3. Youth, Elderly and Disabled Input: Children get around differently than adults, and have different experiences, needs, and insights. Since they experience places primarily on foot, not from automobiles, they are unparalleled knowers of the terrain, and often are able to identify inconsistencies in systems for which adults easily compensate. In surveys and colloquia, we would ask: Where can you bike safely? Why or why not? What places do you like? Which ones are scary?
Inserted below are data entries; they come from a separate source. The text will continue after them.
(** The storage refuses the MINTED write that follows the first
    confirmation, and nothing else. *)
Definition loses_first_minted_write (w : World) : Prop :=
  db_fault w (db_calls w + 3)%nat = true
  /\ forall n, n <> (db_calls w + 3)%nat -> db_fault w n = false.

(** What a run of [triggerMint] leaves behind, by its outcome. *)
Definition settled (b : Z) (w : World) (res : Result (option MintResult))
    (w' : World) : Prop :=
  match res with
  | Ok (Some r) =>
      if success r
      then
        exists row k,
          batches (db w') !! b = Some row
          /\ retryCount r = Some k
          /\ mint_columns row =
             (Some MINTED, JS.string_or_null (transactionHash r),
              JS.int_or_null (blockNumber r), Z.of_nat k, None, None)
      else
        (db w' = db w /\ trace w' = trace w /\ retryCount r = None)
        \/ (exists row n,
              batches (db w') !! b = Some row
              /\ retryCount r = Some n
              /\ Batch.mint_status row = Some FAILED_ON_CHAIN
              /\ Batch.retry_count row = Z.of_nat n
              /\ Batch.tx_hash row = None
              /\ Batch.block_number row = None
              /\ is_Some (Batch.mint_error row))
  | Ok None => False
  | Throw e =>
      e = DbError
      /\ ((db w' = db w /\ trace w' = trace w) \/ in_flight b (db w'))
  end.

End MintRunsVocabulary.

Module Scenario.

(** Batch 7 verified and never minted, both wallets on file. *)
Definition ready : Database :=
  Sample.database [Sample.tx 1 11 1000%Q 0]
    (Sample.batch 7 1000%Q verified None).

(** Its row. *)
Definition ready_row : Batch.row := Sample.batch 7 1000%Q verified None.

(** The chain times out once and then confirms. *)
Definition confirms_second : World :=
  Sample.world ready Sample.no_fault
    (fun n => match n with
              | O => Rejects "TIMEOUT" "request timed out"
              | _ => Confirmed "0xabc" 4242 "21000"
              end).

(** The chain confirms every submission; the storage fails on its fourth
    call, the MINTED write. *)
Definition lost_write : World :=
  Sample.world ready (fun n => Nat.eqb n 3)
    (fun _ => Confirmed "0xabc" 4242 "21000").

(** The storage fails from its fourth call on. *)
Definition storage_goes_down : World :=
  Sample.world ready (fun n => Nat.leb 3 n)
    (fun _ => Rejects "TIMEOUT" "request timed out").

(** The error that [executeMintTransaction] throws for such a timeout. *)
Definition timeout : BlockchainError :=
  mkBlockchainError "Transaction failed: request timed out"
    "TRANSACTION_ERROR" true.

End Scenario.

(** *** The cron helper and the endpoints that reach the chain *)

Section CronAndEndpointsVocabulary.

Import BlockchainService.
Import BatchMintController.
Import BatchController.

(** The answers that [retryBatchMint] gives before it reaches
    [triggerMint]. *)
Definition answers_without_minting (r : RetryMintResponse) : bool :=
  match r with
  | Retry403 | Retry404 | Retry403NotVerifier | Retry400NotFailed => true
  | Retry200 _ _ | Retry500 => false
  end.

End CronAndEndpointsVocabulary.

Module EndpointScenario.

(** A confirmation from the chain. *)
Definition confirmed : ChainOutcome := Confirmed "0xabc" 4242 "21000".

(** Batch 7 verified, its last mint given up. *)
Definition failed_row : Batch.row :=
  Sample.batch 7 1000%Q verified (Some FAILED_ON_CHAIN).

(** The chain times out once and then confirms. *)
Definition second_chance : World :=
  Sample.world (Sample.database [Sample.tx 1 11 1000%Q 0] failed_row)
    Sample.no_fault
    (fun n => match n with
              | O => Rejects "TIMEOUT" "request timed out"
              | _ => confirmed
              end).

(** Batch 7 pending with one transaction of 1000 g and the mint status
    given; the chain confirms every submission. *)
Definition pending_with (m : option MintStatus) : World :=
  Sample.world
    (Sample.database [Sample.tx 1 11 1000%Q 0]
       (Sample.batch 7 1000%Q pending m))
    Sample.no_fault (fun _ => confirmed).

(** The two users on file. *)
Definition the_recycler : User.row := Sample.usr 2 recycler (Some "0x4EC1").
Definition the_collector : User.row := Sample.usr 1 collector (Some "0xC011").

End EndpointScenario.

(** ** Numbers *)

Lemma JS_le_iff a b : JS.le a b = true <-> (a <= b)%Q.
Proof. apply Qle_bool_iff. Qed.

Lemma JS_lt_iff a b : JS.lt a b = true <-> (a < b)%Q.
Proof.
  unfold JS.lt. rewrite negb_true_iff, <- not_true_iff_false, Qle_bool_iff.
  split; [apply Qnot_le_lt | apply Qlt_not_le].
Qed.

Lemma JS_gt_iff a b : JS.gt a b = true <-> (b < a)%Q.
Proof. apply JS_lt_iff. Qed.

Lemma JS_le_false a b : JS.le a b = false <-> (b < a)%Q.
Proof.
  rewrite <- not_true_iff_false, JS_le_iff.
  split; [apply Qnot_le_lt | apply Qlt_not_le].
Qed.


(** ** Running the verification service *)

Section VerificationRuns.

Import VerificationService.

Lemma getBatchTransactionSummary_run b w :
  getBatchTransactionSummary b w =
  (Ok (if db_fault w (db_calls w) then None else summary_of (db w) b),
   after_query w (db w)).
Proof.
  unfold getBatchTransactionSummary, try_catch, mbind, M_bind, db_query,
    reading.
  destruct (db_fault w (db_calls w)); [reflexivity|].
  unfold summary_of, Sql.select_batch_summary.
  destruct (batches (db w) !! b); reflexivity.
Qed.

Lemma logVerificationAttempt_run b r o v p st msg w :
  logVerificationAttempt b r o v p st msg w =
  (Ok tt,
   after_query w
     (if db_fault w (db_calls w) then db w
      else Sql.insert_audit
             (verification_audit_row b r (clock w) o v p st msg) (db w))).
Proof.
  unfold logVerificationAttempt, try_catch, mbind, M_bind, now, db_query,
    writing.
  destruct (db_fault w (db_calls w)); reflexivity.
Qed.

Lemma degenerate_dec w b : {degenerate w b} + {~ degenerate w b}.
Proof.
  unfold degenerate.
  destruct (db_fault w (db_calls w)); [left; auto|].
  destruct (batches (db w) !! b); [|left; auto].
  destruct (member_transactions (db w) b); [left; auto|].
  right. intros [?|[?|?]]; discriminate.
Qed.

Lemma verifyBatchWeight_degenerate b v r w :
  degenerate w b ->
  verifyBatchWeight b v r w =
  (Ok (no_transactions_result v), after_query w (db w)).
Proof.
  intros Hd. unfold verifyBatchWeight, try_catch, mbind, M_bind.
  rewrite getBatchTransactionSummary_run.
  destruct (db_fault w (db_calls w)) eqn:Hf; [reflexivity|].
  unfold summary_of.
  destruct (batches (db w) !! b) eqn:Hb; [|reflexivity].
  destruct Hd as [Hd|[Hd|Hd]]; try congruence.
  cbn [transactionCount]. unfold Sql.count_ids.
  unfold member_transactions in Hd. rewrite Hd. reflexivity.
Qed.
Lemma getOwnedGroups_facts player st :
  let owned := ownedGroupsOf st player in
  exists st',
    getOwnedGroups player st = (owned, st')
    /\ st' = set_board (board st') st
    /\ (forall j, getOwner st' j = getOwner st j)
    /\ (forall j, In j owned -> ptr_eqb (getOwner st j) player = true)
    /\ (forall j, getNbBuildings st' j
                  = if appears j owned && (getNbBuildings st j =? BASE_RENT)
                    then FULL_GROUP else getNbBuildings st j)
    /\ getOwnedGroups player st' = (owned, st').
Proof.
  intros owned.
  destruct (getOwnedGroups_fold player (properties st) [] st) as (st' & Hrun & Hb & Hl & Hj).
  cbv zeta in Hrun. cbn [app] in Hrun. fold (ownedGroupsOf st player) in Hrun, Hj. fold owned in Hrun, Hj.
  exists st'. split; [exact Hrun|]. split; [exact Hb|]. split; [intros j; apply Hj|].
  assert (Hown : forall j, In j owned -> ptr_eqb (getOwner st j) player = true).
  { intros j Hin. unfold owned, ownedGroupsOf in Hin.
    apply in_concat in Hin as (l & Hl' & Hjl).
    apply in_map_iff in Hl' as (e & <- & He).
    apply filter_In in He as [_ Hw]. unfold whollyOwned in Hw.
    rewrite forallb_forall in Hw. apply Hw. exact Hjl. }
  split; [exact Hown|]. split; [intros j; apply Hj|].
  unfold getOwnedGroups.
  rewrite (properties_ext st st' Hl (fun j => proj1 (proj2 (Hj j)))).
  rewrite getOwnedGroups_fold_again.
  - cbn [app]. f_equal. unfold owned, ownedGroupsOf. do 2 f_equal.
    apply List.filter_ext. intros e. apply whollyOwned_ext. intros j. apply Hj.
  - intros e j He Hw Hje.
    destruct (Hj j) as (_ & _ & Hn). rewrite Hn.
    assert (Hin : In j owned).
    { unfold owned, ownedGroupsOf. apply in_concat. exists (snd e). split; [|exact Hje].
      apply in_map. apply filter_In. split; [exact He|].
      rewrite <- (whollyOwned_ext st st' player e) by (intros k; apply Hj). exact Hw. }
    apply appears_In in Hin. rewrite Hin. cbn.
    destruct (Z.eqb_spec (getNbBuildings st j) BASE_RENT) as [_|Hne];
      [discriminate | exact Hne].
Qed.
Definition NL : string := chr 10.
Definition DQ : string := chr 34.
(** U+00D7, the multiplication sign of the memory texts. *)
Definition TIMES : string := chr 215.
(** U+2022 and U+2026 lie outside the alphabet; they occur in prompt
    text only, which no operation of the model inspects, and are spelled
    by their UTF-8 bytes there. *)
Definition BULLET : string :=
  String (ascii_of_nat 226) (String (ascii_of_nat 128) (chr 162)).

Definition ELLIPSIS : string :=
  String (ascii_of_nat 226) (String (ascii_of_nat 128) (chr 166)).

Definition code (c : ascii) : nat := nat_of_ascii c.

(** [str.isspace] on one character. *)
Definition isspace (c : ascii) : bool :=
  let n := code c in
  ((9 <=? n) && (n <=? 13) || (28 <=? n) && (n <=? 32)
   || (n =? 133) || (n =? 160))%nat.

(** The line boundaries of [str.splitlines], apart from CR. *)
Definition islinebreak (c : ascii) : bool :=
  let n := code c in
  ((10 <=? n) && (n <=? 12) || (28 <=? n) && (n <=? 30) || (n =? 133))%nat.

Definition lower_char (c : ascii) : ascii :=
  let n := code c in
  if ((65 <=? n) && (n <=? 90)
      || (192 <=? n) && (n <=? 222) && negb (n =? 215))%nat
  then ascii_of_nat (n + 32) else c.
(** * LaserWeed model conversion: a shallow embedding of
      [src/models/convert_model.py] and [src/models/batch_convert.py].

    The converter is stateful Python: it reads and writes files, keeps the
    path of an interim ONNX file in [self.temp_onnx_path], and calls four
    external collaborators ([torch.load], [torch.save], ultralytics' [YOLO]
    and the [tensorflowjs_converter] command).  The embedding threads an
    explicit state (file system, tracked path, strategy log) through a small
    state-and-exception monad; the external collaborators are a record of
    functions the theorems quantify over. *)

From Stdlib Require Import ZArith QArith String Ascii.
From stdpp Require Import gmap strings list pretty.

Set Warnings "-register-all".

(** ** Strings and paths *)

Module Str.

(** [needle in hay] on Python strings. *)
Fixpoint contains (needle hay : string) : bool :=
  String.prefix needle hay
  || match hay with
     | EmptyString => false
     | String _ hay' => contains needle hay'
     end.

Definition lower_ascii (c : ascii) : ascii :=
  let n := nat_of_ascii c in
  if (65 <=? n)%nat && (n <=? 90)%nat then ascii_of_nat (n + 32) else c.

(** [str.lower()], on the ASCII range. *)
Fixpoint lower (s : string) : string :=
  match s with
  | EmptyString => EmptyString
  | String c s' => String (lower_ascii c) (lower s')
  end.

(** [str.rfind(c)]: index of the last occurrence, [None] for [-1]. *)
Fixpoint rfind (c : ascii) (s : string) : option nat :=
  match s with
  | EmptyString => None
  | String a s' =>
      match rfind c s' with
      | Some i => Some (S i)
      | None => if Ascii.eqb a c then Some 0%nat else None
      end
  end.
(** C2.  For every substate, [pm_state_exit_post_ops] with the standby state
    makes exactly three platform calls, in this order: unlock the interrupt
    mask, halt on wait-for-interrupt, enter light sleep; then it returns. *)
Theorem pm_state_exit_post_ops_standby_calls (substate_id : Z) (s : soc) :
  let r := pm_state_exit_post_ops PM_STATE_STANDBY substate_id s in
  fst r = Returned tt /\
  calls (snd r) =
    calls s ++ [IrqUnlock MSTATUS_IEN; Wfi; EspLightSleepStart] /\
  filter is_hw_action [IrqUnlock MSTATUS_IEN; Wfi; EspLightSleepStart] =
    [IrqUnlock MSTATUS_IEN; Wfi; EspLightSleepStart].
Proof.
  cbv zeta. rewrite pm_state_exit_post_ops_standby_run. repeat split.
Qed.

(** C3.  For a state that is neither soft-off nor standby, and any substate,
    both hooks return normally, leave the hardware as it was, and the one
    thing they do is emit a single debug-level log line. *)
Theorem unsupported_state_only_logs (state substate_id : Z) (s : soc) :
  state <> PM_STATE_SOFT_OFF ->
  state <> PM_STATE_STANDBY ->
  let line := Log LOG_LEVEL_DBG "Unsupported power state %u" state in
  pm_state_set state substate_id s =
    (Returned tt, {| mstatus := mstatus s; calls := calls s ++ [line] |}) /\
  pm_state_exit_post_ops state substate_id s =
    (Returned tt, {| mstatus := mstatus s; calls := calls s ++ [line] |}) /\
  filter is_hw_action [line] = [] /\
  is_log_at LOG_LEVEL_DBG line = true.
Proof.
  intros Hoff Hsb. cbv zeta.
  apply Z.eqb_neq in Hoff. apply Z.eqb_neq in Hsb.
  unfold pm_state_set, pm_state_exit_post_ops.
  rewrite Hoff, Hsb, default_branch_run.
  repeat split.
Qed.
(** * UniversityDashboard.jsx: a shallow embedding and its properties

    The component [UniversityDashboard] of
    [client/src/university/UniversityDashboard.jsx] holds four pieces of
    React state, starts two HTTP requests when it mounts, and renders a
    profile card, three counters and a bar chart.

    The embedding follows the source:
    - values that travel through the component (response bodies, the
      [university] and [examStats] state) are JavaScript values, [JsValue];
    - the two [async] functions are programs of a resumption monad [Prog]
      that suspends at [await] and is resumed with the settlement of the
      request; [try]/[catch]/[finally] are combinators of that monad;
    - every effect (state setter, toast, request, console, storage,
      navigation) is appended to a chronological [trace];
    - the JSX expressions the properties speak about (the profile card,
      [chartData], [chartOptions]) are pure functions of the state;
      [render] is the component function, [display] what React mounts
      from its result. *)

From Stdlib Require Import ZArith String List Bool Lia.
From Stdlib Require Import Floats.PrimFloat.
From stdpp Require Import base option list gmap strings.

Local Open Scope string_scope.
Local Open Scope list_scope.

(** ** JavaScript values *)

Module Js.

(** A JavaScript value as it can come out of [JSON.parse], plus
    [undefined].  Numbers are IEEE 754 doubles, objects are finite maps
    from property names to values. *)
#[warnings="-register-all"]
Inductive JsValue : Type :=
| JUndefined
| JNull
| JBool (b : bool)
| JNum (x : float)
| JStr (s : string)
| JArr (xs : list JsValue)
| JObj (fields : gmap string JsValue).

(** ToBoolean: [undefined], [null], [false], [0], [-0], [NaN] and the
    empty string are falsy, everything else is truthy. *)
Definition truthy (v : JsValue) : bool :=
  match v with
  | JUndefined | JNull => false
  | JBool b => b
  | JNum x => negb (PrimFloat.eqb x 0%float || PrimFloat.is_nan x)
  | JStr s => negb (bool_decide (s = ""))
  | JArr _ | JObj _ => true
  end.
(** * smart-shell: command resolution and translation pipeline

    A shallow embedding of the pure core of the smart-shell MCP server
    (splitPipelines, translateSingle, translateCommandForOS, quoteArg,
    resolveProjectCommand, removeProjectCommand, buildSuggestion and the
    executeCommand handler) together with the properties its design
    document states about them.

    Modelling conventions.
    - A JavaScript string is a sequence of UTF-16 code units.  The model
      covers the code units U+0000..U+00FF (Rocq's [ascii]); on that range
      [toLowerCase], [trim], the regular-expression classes [\s], [\S],
      [\w] and the assertion [\b] are defined as ECMAScript defines them.
    - An object obtained from [JSON.parse] is modelled by its own
      properties: a [gmap] where only lookups matter, an association list
      in [Object.keys] order where the code iterates over the keys.
    - The file system and the process spawner are explicit state: the two
      JSON documents, the lock-file probes, a log of the documents written
      and a log of the command lines handed to the shell. *)

From Stdlib Require Import String Ascii ZArith Bool List DecimalString.
From stdpp Require Import gmap strings list.
Import ListNotations.
Local Open Scope string_scope.

(** ** ECMAScript string primitives *)

Module Js.

Definition code (c : ascii) : nat := nat_of_ascii c.

Definition between (lo hi n : nat) : bool := (lo <=? n)%nat && (n <=? hi)%nat.

(** WhiteSpace and LineTerminator code units below U+0100: TAB, LF, VT,
    FF, CR, SP and NBSP.  This is the class [\s] and what [trim] strips. *)
Definition isSpace (c : ascii) : bool :=
  let n := code c in between 9 13 n || (n =? 32)%nat || (n =? 160)%nat.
What are the obstacles to you going to the library, the columns, the ice cream parlor?

In this phase, we would solicit input and facilitate collaboration among children, the elderly, and the disabled, since those groups face similar difficulties with independent mobility, have similar needs, and possess political and social capital that, joined together, is much greater than those of children and families alone and could represent a juggernaut, able to effect significant change.

4. Establishing Ongoing Community Organizations: Finally, we would seek to sustain the charrette’ temporary energy by creating, and enabling charrette participants and then downtown residents to join, nonprofit advocacy organizations to lobby for implementation of charrette ideas and advocate for the interests of families in the development process, and which ultimately will become actual political entities, such as neighborhood associations and downtown park districts, that will play an ongoing political role in a family-friendly downtown.


Children and families know what they need and appreciate about city living; by asking them to share their wisdom and empowering those families, creating a family-friendly downtown is a feasible, and powerful, goal that will empower children, parents, and the community at large.